◆ **WORK ORDER**:
In the entries below, count the lines that contain the word "xpath" and give only that number.

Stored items
★ ★ ★ ★ ★

(** The search on a test question of 2100 characters, one token per
    character, with no few-shot example requested. *)
Lemma shrink_passes_zero_witness :
  (∀ fuel,
     shrink Demo.gen_prompt Demo.char_tokenizer Demo.subject Demo.dev_df
       (S (Z.to_nat 0) + fuel) (Demo.format_example Demo.test_long 0 false) 0
       (prompt_at Demo.gen_prompt Demo.subject Demo.dev_df
          (Demo.format_example Demo.test_long 0 false) 0)
     = shrink Demo.gen_prompt Demo.char_tokenizer Demo.subject Demo.dev_df
         fuel (Demo.format_example Demo.test_long 0 false) (-1)
         (prompt_at Demo.gen_prompt Demo.subject Demo.dev_df
            (Demo.format_example Demo.test_long 0 false) (-1)))
  ∧ (∀ fuel,
       shrink Demo.gen_prompt Demo.char_tokenizer Demo.subject Demo.dev_df
         fuel (Demo.format_example Demo.test_long 0 false) 0
         (prompt_at Demo.gen_prompt Demo.subject Demo.dev_df
            (Demo.format_example Demo.test_long 0 false) 0)
       = OutOfFuel
       ∨ ∃ k, (k < 0)%Z
              ∧ shrink Demo.gen_prompt Demo.char_tokenizer Demo.subject
                  Demo.dev_df fuel (Demo.format_example Demo.test_long 0 false) 0
                  (prompt_at Demo.gen_prompt Demo.subject Demo.dev_df
                     (Demo.format_example Demo.test_long 0 false) 0)
                = Ok (k, prompt_at Demo.gen_prompt Demo.subject Demo.dev_df
                           (Demo.format_example Demo.test_long 0 false) k)).
Proof.
  apply (shrink_passes_zero Demo.gen_prompt Demo.char_tokenizer Demo.subject 0
           Demo.dev_df (Demo.format_example Demo.test_long 0 false)).
  - lia.
  - intros j Hj. assert (j = 0%Z) as -> by lia. vm_compute. reflexivity.
Defined.

(** With a prompt directory nothing is built; without one the three test
    rows and two development rows of the running instance each give an
    entry. *)
Lemma prepare_data_prompt_dir_witness :
  prepare_data Demo.format_example Demo.gen_prompt Demo.char_tokenizer
    Demo.subject 1 Demo.dev_df Demo.test_df (Some "prompts") 0
    {| testset := []; valset := [] |}
  = (Raise NotImplementedError, {| testset := []; valset := [] |})
  ∧ ∃ self',
      prepare_data Demo.format_example Demo.gen_prompt Demo.char_tokenizer
        Demo.subject 1 Demo.dev_df Demo.test_df None 0
        {| testset := []; valset := [] |} = (Ok tt, self')
      ∧ length (testset self') = 3%nat
      ∧ length (valset self') = 2%nat.
Proof.
  destruct (prepare_data_prompt_dir Demo.format_example Demo.gen_prompt
              Demo.char_tokenizer Demo.subject 1 Demo.dev_df Demo.test_df)
    as (Hdir & _ & Hfit).
  split; [apply Hdir|].
  apply (Hfit 0%nat {| testset := []; valset := [] |}).
  vm_compute. reflexivity.
Defined.

(** The second development question has 2100 characters. *)
Lemma val_loop_never_terminates_witness :
  (∀ k, shrink_val Demo.gen_prompt Demo.char_tokenizer Demo.subject
          Demo.dev_long 1000 (Demo.format_example Demo.dev_long 1 false)
          (Some k)
          (zero_shot Demo.format_example Demo.gen_prompt Demo.subject
             Demo.dev_long 1)
        = OutOfFuel)
  ∧ (∀ self,
       (prepare_data Demo.format_example Demo.gen_prompt Demo.char_tokenizer
          Demo.subject 1 Demo.dev_long Demo.test_df None 1000 self).1
       = OutOfFuel).
Proof.
  apply (val_loop_never_terminates Demo.format_example Demo.gen_prompt
           Demo.char_tokenizer Demo.subject 1 Demo.dev_long Demo.test_df 1).
  - discriminate.
  - simpl. lia.
  - vm_compute. reflexivity.
Defined.

(* ===================================================================== *)
(** * Properties of the scorer *)
(* ===================================================================== *)

Lemma omap_length {A B} (f : A → outcome B) l ys :
  omap f l = Ok ys → length ys = length l.
Proof.
  revert ys. induction l as [|x l IH]; intros ys; simpl.
  - by intros [= <-].
  - destruct (f x) as [y| |]; simpl; try done.
    destruct (omap f l) as [ys'| |]; simpl; try done.
    intros [= <-]. simpl. f_equal. by apply IH.
Qed.

Lemma omap_lookup {A B} (f : A → outcome B) l ys i x :
  omap f l = Ok ys → l !! i = Some x → ∃ y, ys !! i = Some y ∧ f x = Ok y.
Proof.
  revert ys i. induction l as [|x' l IH]; intros ys i; simpl; [done|].
  destruct (f x') as [y| |] eqn:Ef; simpl; try done.
  destruct (omap f l) as [ys'| |]; simpl; try done.
  intros [= <-]. destruct i as [|i]; simpl.
  - intros [= <-]. by exists y.
  - by apply IH.
Qed.

Section TensorFacts.

Context {F : Type} `{FloatOps F}.

(** Softmax gives equal values to equal inputs. *)
Lemma softmax_replicate n (x : F) :
  ∃ p, softmax (replicate n x) = replicate n p.
Proof.
  unfold softmax. exists (fdiv (fexp x) (foldl fadd fzero (map fexp (replicate n x)))).
  generalize (foldl fadd fzero (map fexp (replicate n x))). intros s.
  induction n as [|n IH]; simpl; [done|]. by rewrite IH.
Qed.
Lemma run_call_well_formed c groups groups' :
  Forall well_formed groups -> admissible groups c ->
  run_call c groups = Some groups' -> Forall well_formed groups'.
Proof.
  intros Hall Hadm Hrun.
  assert (Hget : forall i g, groups !! i = Some g -> well_formed g).
  { intros i g Hi. rewrite Forall_forall in Hall. apply Hall.
    by eapply list_elem_of_lookup_2. }
  destruct c as [this outfit count wear|this outfit count mwf to
                |this outfit count to mwf dw|this value|this];
    cbn [admissible] in Hadm; cbn [run_call] in Hrun.
  - destruct Hadm as (Hc & Hw & Hfit).
    apply (call_on_well_formed _ _ _ _ _ Hall Hrun). intros g Hg g' x [= <- _].
    apply AddOutfit_well_formed_positive; [by eauto|done|done|by apply Hfit].
  - destruct Hadm as (Hc & Hpos & Hfit).
    apply (call_on_well_formed _ _ _ _ _ Hall Hrun). intros g Hg.
    destruct to as [j|].
    + intros h g' h' Hh Hm.
      destruct (RemoveOutfit_well_formed g outfit count mwf (Some h))
        as (r & g1 & to1 & E & Hg1 & (h1 & -> & Hh1)); [eauto..| |].
      { intros ? [= <-]. split; [eauto|]. by apply Hfit. }
      rewrite E in Hm. by injection Hm as <- <-.
    + intros g' x Hm.
      destruct (RemoveOutfit_well_formed g outfit count mwf None)
        as (r & g1 & to1 & E & Hg1 & ->); [eauto..|done|].
      rewrite E in Hm. by injection Hm as <- _.
  - destruct Hadm as (Hc & Hmin & Hdw & Hfit & Hadd).
    apply (call_on_well_formed _ _ _ _ _ Hall Hrun). intros g Hg.
    destruct to as [j|].
    + intros h g' h' Hh Hm.
      destruct (TransferOutfits_well_formed g outfit count (Some h) mwf dw)
        as (r & g1 & to1 & E & Hg1 & (h1 & -> & Hh1)); [eauto..| |done|].
      { intros ? [= <-]. split; [eauto|]. by apply Hfit. }
      rewrite E in Hm. by injection Hm as <- <-.
    + intros g' x Hm.
      destruct (TransferOutfits_well_formed g outfit count None mwf dw)
        as (r & g1 & to1 & E & Hg1 & ->); [eauto..|done| |].
      { intros _ Hlt. by apply Hadd. }
      rewrite E in Hm. by injection Hm as <- _.
  - apply (call_on_well_formed _ _ _ _ _ Hall Hrun). intros g Hg g' x [= <- _].
    apply IncrementWear_well_formed. eauto.
  - apply (call_on_well_formed _ _ _ _ _ Hall Hrun). intros g Hg g' x [= <- _].
    apply Clear_well_formed.
Qed.
End invariant.

(** [operator!=] is the negation of the equality of the specification, for
    two cursors over the same group. *)
Lemma operator_ne_spec (it other : iterator) :
  myGroup it = myGroup other ->
  operator_ne it other = false <-> same_cursor it other.
Proof.
  intros Hg. unfold operator_ne, same_cursor.
  destruct (isEnd it), (isEnd other); cbn [andb];
    rewrite ?orb_false_iff, ?negb_false_iff, ?bool_decide_eq_true;
    intuition congruence.
Qed.
(** [if __name__ == '__main__':] *)
Definition main (env : Environ) (reply : PrincipalReply)
    (clk : nat -> Z) (snk : nat -> bool) : Outcome :=
  match Config_init env with
  | None => Uncaught []
  | Some (cred, config) =>
      if is_None (CALDAV_URL cred) then Exit 1 [Error_URLNotSet]
      else if is_None (CALDAV_USERNAME cred) || is_None (CALDAV_PASSWORD cred)
      then Exit 1 [Error_LoginDataNotSet]
      else if is_None (TELEGRAM_BOT_TOKEN cred) ||
              is_None (TELEGRAM_CHAT_ID cred)
      then Exit 1 [Error_TelegramNotSet]
      else
        match login reply with
        | (Some false, log) => Exit 1 (Error_LoginFailed :: log)
        | (None, log) => Uncaught log
        | (Some true, _) => Running config true (initial_world clk snk)
        end
  end.

(** The five settings [__main__] insists on. *)
Definition required : list string :=
  ["CALDAV_URL"; "CALDAV_USERNAME"; "CALDAV_PASSWORD";
   "TELEGRAM_BOT_TOKEN"; "TELEGRAM_CHAT_ID"]%string.

Definition all_set (env : Environ) : bool :=
  forallb (fun key => negb (is_None (env key))) required.

(** X21.  The worker is started exactly when the five required settings
    are present, the time zone is known and the server hands out the
    principal.  Only presence is tested: a setting that is present but
    empty passes, and [CALENDAR_IDS] is not among the settings tested. *)
Theorem main_runs_iff (env : Environ) (reply : PrincipalReply)
    (clk : nat -> Z) (snk : nat -> bool) :
  (exists config p w, main env reply clk snk = Running config p w) <->
  all_set env = true /\
  timezone (get_default (env "TIMEZONE"%string) "UTC"%string) <> None /\
  reply = Principal.
Proof.
  unfold main, Config_init, all_set, required. simpl.
  destruct (timezone _) as [tz|]; simpl.
  - destruct (env "CALDAV_URL"%string),
             (env "CALDAV_USERNAME"%string),
             (env "CALDAV_PASSWORD"%string),
             (env "TELEGRAM_BOT_TOKEN"%string),
             (env "TELEGRAM_CHAT_ID"%string); simpl;
      try (split; [intros (c & p & w & H); discriminate
                  |intros (H & _); discriminate]).
    destruct reply; simpl.
    + split; [intros _; repeat split; discriminate|eauto].
    + split; [intros (c & p & w & H); discriminate
             |intros (_ & _ & H); discriminate].
    + split; [intros (c & p & w & H); discriminate
             |intros (_ & _ & H); discriminate].
  - split; [intros (c & p & w & H); discriminate|].
    intros (_ & H & _). congruence.
Qed.

(** X22.  No word to the server without a full configuration: when one of
    the five required settings is missing (and the time zone is known), the
    process exits with status 1 and one error record, and the outcome does
    not depend on what the server would have answered to the login. *)
Theorem main_validates_before_login (env : Environ) (reply reply' : PrincipalReply)
    (clk : nat -> Z) (snk : nat -> bool) :
  all_set env = false ->
  timezone (get_default (env "TIMEZONE"%string) "UTC"%string) <> None ->
  main env reply clk snk = main env reply' clk snk /\
  exists record, main env reply clk snk = Exit 1 [record].
Proof.
  unfold main, Config_init, all_set, required. simpl.
  destruct (timezone _) as [tz|]; [|congruence]. simpl.
  destruct (env "CALDAV_URL"%string),
           (env "CALDAV_USERNAME"%string),
           (env "CALDAV_PASSWORD"%string),
           (env "TELEGRAM_BOT_TOKEN"%string),
           (env "TELEGRAM_CHAT_ID"%string); simpl;
    intros H _; try discriminate; split; eauto.
Qed.

(** What a refused login does: with a full configuration, an
    [AuthorizationError] of the server is logged as a warning and ends the
    process with status 1 after the error record; any other exception of
    the login escapes [__main__] uncaught.  In neither case does the
    worker start. *)
Theorem main_login_refused (env : Environ) (clk : nat -> Z) (snk : nat -> bool) :
  all_set env = true ->
  timezone (get_default (env "TIMEZONE"%string) "UTC"%string) <> None ->
  main env AuthorizationError clk snk =
    Exit 1 [Error_LoginFailed; Warning_Authorization] /\
  main env OtherError clk snk = Uncaught [].
Proof.
  unfold main, Config_init, all_set, required. simpl.
  destruct (timezone _) as [tz|]; [|congruence]. simpl.
  destruct (env "CALDAV_URL"%string),
           (env "CALDAV_USERNAME"%string),
           (env "CALDAV_PASSWORD"%string),
           (env "TELEGRAM_BOT_TOKEN"%string),
           (env "TELEGRAM_CHAT_ID"%string); simpl;
    intros H _; try discriminate; split; reflexivity.
Qed.
End Main.
End Startup.

(* ================================================================== *)
(** ** From start-up to the first cycle, and after the last one *)

Lemma drain_queue_suffix (w : World) :
  exists gone,
    sorted_reminders w = gone ++ sorted_reminders (fst (process_reminders w)).
Proof.
  rewrite process_reminders_unfold.
  set (w0 := set_reminder_task None w).
  set (fuel := S (length (sorted_reminders w))).
  destruct (while_sends_a_prefix fuel w0) as (sent & dropped & Hq & _).
  exists (sent ++ dropped).
  assert (sorted_reminders (fst ((while_process_next fuel ;;
                                  scheduleReminderTask) w0)) =
          sorted_reminders (fst (while_process_next fuel w0))) as ->.
  { unfold bind. destruct (while_process_next fuel w0) as [w1 [b|e]]; simpl;
      [|reflexivity].
    apply sorted_reminders_after_schedule. }
  rewrite <- app_assoc. exact Hq.
Qed.

Lemma drain_keeps_cals (w : World) :
  cals (fst (process_reminders w)) = cals w.
Proof.
  apply (preserves_process_reminders (fun w' => cals w' = cals w)).
  - split; intros; assumption.
  - intros q w' H. exact H.
  - intros n o w' H. exact H.
  - split; intros; assumption.
  - reflexivity.
Qed.

Lemma sync_tasks_none (w : World) : no_sync_scheduled w -> sync_tasks w = [].
Proof.
  unfold no_sync_scheduled, sync_tasks.
  induction (tasks w) as [|k ts IH]; intros H; [reflexivity|]. simpl.
  rewrite (H k (or_introl eq_refl)). apply IH.
  intros k' Hk'. apply H. right. exact Hk'.
Qed.

Section AfterTheLastCycle.
Context {cmpA : RichCmp VAlarm} {cmpE : RichCmp VEvent}.
Variable config : Config.

Lemma queue_shrinks_without_sync (w w' : World) :
  no_sync_scheduled w -> reachable config w w' ->
  exists gone, sorted_reminders w = gone ++ sorted_reminders w'.
Proof.
  intros H0 Hr. induction Hr as [|w1 w2 Hr IH Hs].
  - exists []. reflexivity.
  - destruct IH as [gone Hq].
    pose proof (cadence_never_resumes config w w1 H0 Hr) as Hn.
    destruct (no_sync_scheduled_step config w1 w2 Hn Hs)
      as (_ & k & _ & _ & ->).
    destruct (drain_queue_suffix (wake (tid k) w1)) as [gone' Hq'].
    simpl in Hq'. exists (gone ++ gone').
    rewrite <- app_assoc, <- Hq'. exact Hq.
Qed.
(** [builders.hashtags] returns or throws once the fuel reaches
    [walk_fuel]: the walk terminates on every list of descriptors in which
    no source or subset has the id [__proto__]. *)
Lemma hashtags_terminates invalidCaseProperties l fuel :
  storable (Underscore.indexBy_id l) →
  (walk_fuel l ≤ fuel)%nat →
  hashtags fuel invalidCaseProperties (Some l) ≠ Js.OutOfFuel.
Proof.
  unfold walk_fuel, hashtags, dataNodes. intros Hst Hfuel.
  set (sources := Underscore.indexBy_id l) in *.
  destruct (sources !! "commcaresession") as [source|] eqn:Hidx; [|done].
  match goal with |- context [node _ _ _ _ ?i _ _ _ ?p] =>
    set (info := i); set (path := p) end.
  destruct (decide (path ∈ invalidCaseProperties)) as [Hin|Hin].
  { by rewrite node_excluded by done. }
  destruct (node_included invalidCaseProperties sources (Some source) None info false
              ∅ source path Hin) as (root & -> & _ & _ & _ & _ & _ & _ & Hs & _).
  set (seen0 := (getTree sources ∅ source path (child_path None path) info).2) in *.
  assert (∀ it, thunk_source root = Some it → (depth it ≤ maxdepth sources)%nat) as Hd.
  { intros it Hit.
    rewrite Hs in Hit. apply getTree_source_origin in Hit as [->|Hc];
      apply candidates_depth; [by eapply candidates_source|done]. }
  unfold expand.
  pose proof (getNodes_progress invalidCaseProperties sources Hst seen0
                (thunk_source root) (thunk_path root) (thunk_info root) Hd) as [_ Hp].
  destruct (getNodes _ _ seen0 _ _ _) as [nodes seen]. simpl in Hp.
  pose proof (walk_within_fuel invalidCaseProperties sources Hst fuel
                (size (universe sources)) (maxdepth sources + 2)%nat seen nodes
                Hashtags.empty) as Hw.
  destruct (walk _ _ fuel seen nodes Hashtags.empty) as [[h seen']| |]; [done..|].
  exfalso. apply Hw.
  - lia.
  - apply subseteq_size. set_solver.
  - assert ((children_rank (thunk_source root) ≤ maxdepth sources + 2)%nat) as Hcr.
    { unfold children_rank. destruct (thunk_source root) as [it|]; [|lia].
      specialize (Hd it eq_refl). lia. }
    assert (Forall (fun k => k ≤ maxdepth sources + 2)%nat (rank <$> nodes)) as Hall.
    { destruct Hp as [[_ Hp]|[_ Hp]]; [|done].
      eapply Forall_impl; [exact Hp|]. simpl. lia. }
    by apply Forall_fmap in Hall.
  - nia.
Qed.


(** ** Nothing throws without invalid case properties *)

Section NoThrow.
Variable sources : gmap string Item.t.

Lemma node_not_null source pp info idx seen item id :
  is_Some (node [] sources source pp info idx seen item id).1.
Proof.
  destruct (node_included [] sources source pp info idx seen item id) as (n & -> & _);
    [apply not_elem_of_nil|]. simpl. eauto.
Qed.

Lemma walk_does_not_throw fuel :
  ∀ seen nodes h,
    Forall is_Some nodes →
    walk [] sources fuel seen nodes h ≠ Js.TypeError.
Proof.
  induction fuel as [|fuel IHf]; [done|].
  intros seen nodes h Hall. simpl. revert seen h.
  induction Hall as [|on rest [n ->] _ IH]; intros seen h; simpl; [done|].
  destruct (recursive n); [apply IH|].
  unfold expand.
  pose proof (getNodes_all_option [] sources is_Some node_not_null seen (thunk_source n)
                (thunk_path n) (thunk_info n)) as Hch.
  destruct (getNodes _ _ seen _ _ _) as [children seen1]. simpl in Hch.
  specialize (IHf seen1 children (record n h) Hch).
  destruct (walk [] sources fuel seen1 children (record n h)) as [[h2 seen2]| |];
    [apply IH|done..].
Qed.
End NoThrow.

(** Without invalid case properties [builders.hashtags] returns a value
    for every list of descriptors in which no source or subset has the id
    [__proto__] or [hasOwnProperty]. *)
Lemma hashtags_returns l fuel :
  storable (Underscore.indexBy_id l) → unshadowed (Underscore.indexBy_id l) →
  (walk_fuel l ≤ fuel)%nat → ∃ o, hashtags fuel [] (Some l) = Js.Ok o.
Proof.
  intros Hst _ Hfuel. pose proof (hashtags_terminates [] l fuel Hst Hfuel) as Hterm.
  assert (hashtags fuel [] (Some l) ≠ Js.TypeError) as Hthrow.
  { unfold hashtags, dataNodes.
    destruct (_ !! "commcaresession") as [source|]; [|done].
    match goal with |- context [node [] ?s ?so ?pp ?i ?ix ?sn ?it ?p] =>
      destruct (node_not_null s so pp i ix sn it p) as [root Hroot];
      destruct (node [] s so pp i ix sn it p) as [r seen0] eqn:Hn
    end.
    simpl in Hroot. subst r. unfold expand.
    pose proof (getNodes_all_option [] (Underscore.indexBy_id l) is_Some
                  (node_not_null _) seen0 (thunk_source root) (thunk_path root)
                  (thunk_info root)) as Hch.
    destruct (getNodes _ _ seen0 _ _ _) as [nodes seen]. simpl in Hch.
    pose proof (walk_does_not_throw (Underscore.indexBy_id l) fuel seen nodes
                  Hashtags.empty Hch) as Hw.
    by destruct (walk _ _ fuel seen nodes Hashtags.empty) as [[h s]| |]. }
  destruct (hashtags fuel [] (Some l)) as [o| |]; [eauto|done..].
Qed.

(** ** A reference to a source that does not exist *)

Lemma getTree_dangling sources seen item id path info ref :
  Item.structure item = None →
  Item.reference item = Some ref →
  Object.get sources (Js.str (Js.or (ref_source ref) (Item.id (info_fields info)))) = None →
  getTree sources seen item id path info
  = (mkTree (Js.str (Js.or (Item.name item) (Some id))) false None path info, seen).
Proof. intros Hst Href Hmiss. unfold getTree. by rewrite Hst, Href, Hmiss. Qed.

(** Where no source has the id [__proto__], a reference entry whose source
    id is neither the id of a descriptor nor a name the index inherits
    resolves to no source: its node is built
    all the same, under the name of the entry, with [recursive = false],
    with the path its children would hang from left as it was (not
    rewritten to an [instance(...)] expression) and with no children, and
    [seen] is not touched; the list the entry stands in still yields one
    node for every relation and for every entry that is not an invalid case
    property. *)
Lemma dangling_reference_builds_a_leaf
    invalidCaseProperties sources seen source path info id item ref :
  indexed sources →
  (id, item) ∈ entries_of source →
  Item.structure item = None →
  Item.reference item = Some ref →
  Object.get sources (Js.str (Js.or (ref_source ref) (Item.id (info_fields info)))) = None →
  id ∉ invalidCaseProperties →
  (∀ sn, ∃ n,
     node invalidCaseProperties sources source (Some path) info false sn item id
       = (Some n, sn)
     ∧ name n = Js.str (Js.or (Item.name item) (Some id))
     ∧ xpath n = child_path (Some path) id
     ∧ thunk_path n = xpath n
     ∧ thunk_source n = None
     ∧ recursive n = false
     ∧ expand invalidCaseProperties sources sn n = ([], sn))
  ∧ ∃ rel str,
      (getNodes invalidCaseProperties sources seen source path info).1 = rel ++ str
      ∧ Forall2 (relational path info) (relations_of source) rel
      ∧ Forall2 (structural path info)
          (filter (fun e => e.1 ∉ invalidCaseProperties) (entries_of source)) str
      ∧ ∃ n, Some n ∈ str ∧ xpath n = child_path (Some path) id.
Proof.
  intros _ Hin Hst Href Hmiss Hok. split.
  - intros sn.
    destruct (node_included invalidCaseProperties sources source (Some path) info
                false sn item id Hok)
      as (n & Hn & Hx & _ & _ & _ & Hnm & Hr & Hs & Hp & Hi).
    rewrite (getTree_dangling _ _ _ _ _ _ _ Hst Href Hmiss) in *. simpl in *.
    exists n. repeat split; try done.
    + congruence.
    + unfold expand. rewrite Hs. apply getNodes_undefined.
  - destruct (getNodes_shape invalidCaseProperties sources seen source path info)
      as (rel & str & Heq & Hrel & Hstr).
    exists rel, str. repeat split; try done.
    assert ((id, item) ∈ filter (fun e => e.1 ∉ invalidCaseProperties) (entries_of source))
      as Hin' by (apply list_elem_of_filter; done).
    apply list_elem_of_lookup in Hin' as [i Hi].
    destruct (Forall2_lookup_l _ _ _ _ _ Hstr Hi) as (on & Hon & (n & -> & Hx & _)).
    exists n. split; [|done]. apply list_elem_of_lookup. eauto.
Qed.

(** C5, where the code departs from it.  In [Samples.inherited] the root has
    a plain entry, a reference to [nowhere], a reference to [constructor]
    and a reference to the source [A]; no descriptor has the id [nowhere]
    or [constructor].  All four nodes are built and the hashtags compile.
    The reference to [nowhere] gives the leaf the claim describes.  The
    reference to [constructor] does not: [sources["constructor"]] is the
    function [Object] the index inherits, so the node is named [Object], the
    path of its closure is rewritten to an [instance(...)] expression built
    from the [undefined] id and path of that function, its closure holds
    the function as its source, and the key [undefined] is written to
    [seen]. *)
Theorem inherited_member_is_taken_for_a_source :
  ∃ sources user ghost ctor case seen,
    dataNodes [] (Some Samples.inherited)
    = Js.Ok (Some (sources, [Some user; Some ghost; Some ctor; Some case], seen))
    ∧ (name ghost, xpath ghost, recursive ghost, thunk_source ghost, thunk_path ghost)
      = ("ghost", "instance('commcaresession')/session/ghost", false, None,
         "instance('commcaresession')/session/ghost")
    ∧ expand [] sources seen ghost = ([], seen)
    ∧ (name ctor, xpath ctor, recursive ctor, thunk_source ctor, thunk_path ctor)
      = ("Object", "instance('commcaresession')/session/ctor", false,
         Some (Object.member (Some "Object")),
         "instance('undefined')undefined[@case_id = instance('commcaresession')/session/ctor]")
    ∧ thunk_info ctor = mkInfo Item.empty (Some (sourceInfo ctor))
    ∧ expand [] sources seen ctor = ([], seen)
    ∧ seen = {["undefined"; "A"]}
    ∧ Object.get sources "constructor"
      = Some (Object.member (Some "Object"), Item.empty)
    ∧ Object.get sources "nowhere" = None
    ∧ hashtagMap 16 [] (Some Samples.inherited)
      = Js.Ok (Some (list_to_map
          [ ("#case/A/name",
             "instance('A')/a[@case_id = instance('commcaresession')/session/case]/name") ])).
Proof.
  eexists _, _, _, _, _, _. split; [vm_compute; reflexivity|].
  repeat split; vm_compute; reflexivity.
Qed.

(** ** A cycle of two sources *)

(** The map holds the hashtag of every property of every source, subset or
    container the walk expands. *)
Lemma expanded_properties_are_mapped invalidCaseProperties l fuel h visited expanded seen' :
  hashtags fuel invalidCaseProperties (Some l) = Js.Ok (Some h) →
  hashtags_trace fuel invalidCaseProperties (Some l) = Js.Ok (visited, expanded, seen') →
  ∀ n id item t,
    n ∈ expanded → (id, item) ∈ entries_of (thunk_source n) →
    id ∉ invalidCaseProperties → hashtag_of (thunk_source n) id = Some t →
    is_Some (Hashtags.map h !! t).
Proof.
  intros Hh Ht n id item t Hn Hin Hok Htag.
  destruct (hashtags_fill _ _ _ _ Hh) as (v & e & s & Ht' & Hv & -> & _ & Hc).
  rewrite Ht in Ht'. injection Ht' as <- <- <-.
  eapply Forall_forall in Hc as [sn Hc]; [|exact Hn].
  destruct (getNodes_entry invalidCaseProperties (Underscore.indexBy_id l) sn
              (thunk_source n) (thunk_path n) (thunk_info n) id item Hin Hok)
    as (c & Hchild & _ & Hi & Hhc).
  specialize (Hc c Hchild).
  replace t with (Js.str_null (hashtag c)) by by rewrite Hhc, Htag.
  apply foldl_assign_map_member, list_elem_of_filter. split; [|done].
  unfold selected. rewrite Hhc, Htag, Hi. by rewrite bool_decide_eq_true_2.
Qed.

★ ★ ★ ★ ★

◆ **SOLUTION FOR THIS EXERCISE**:
5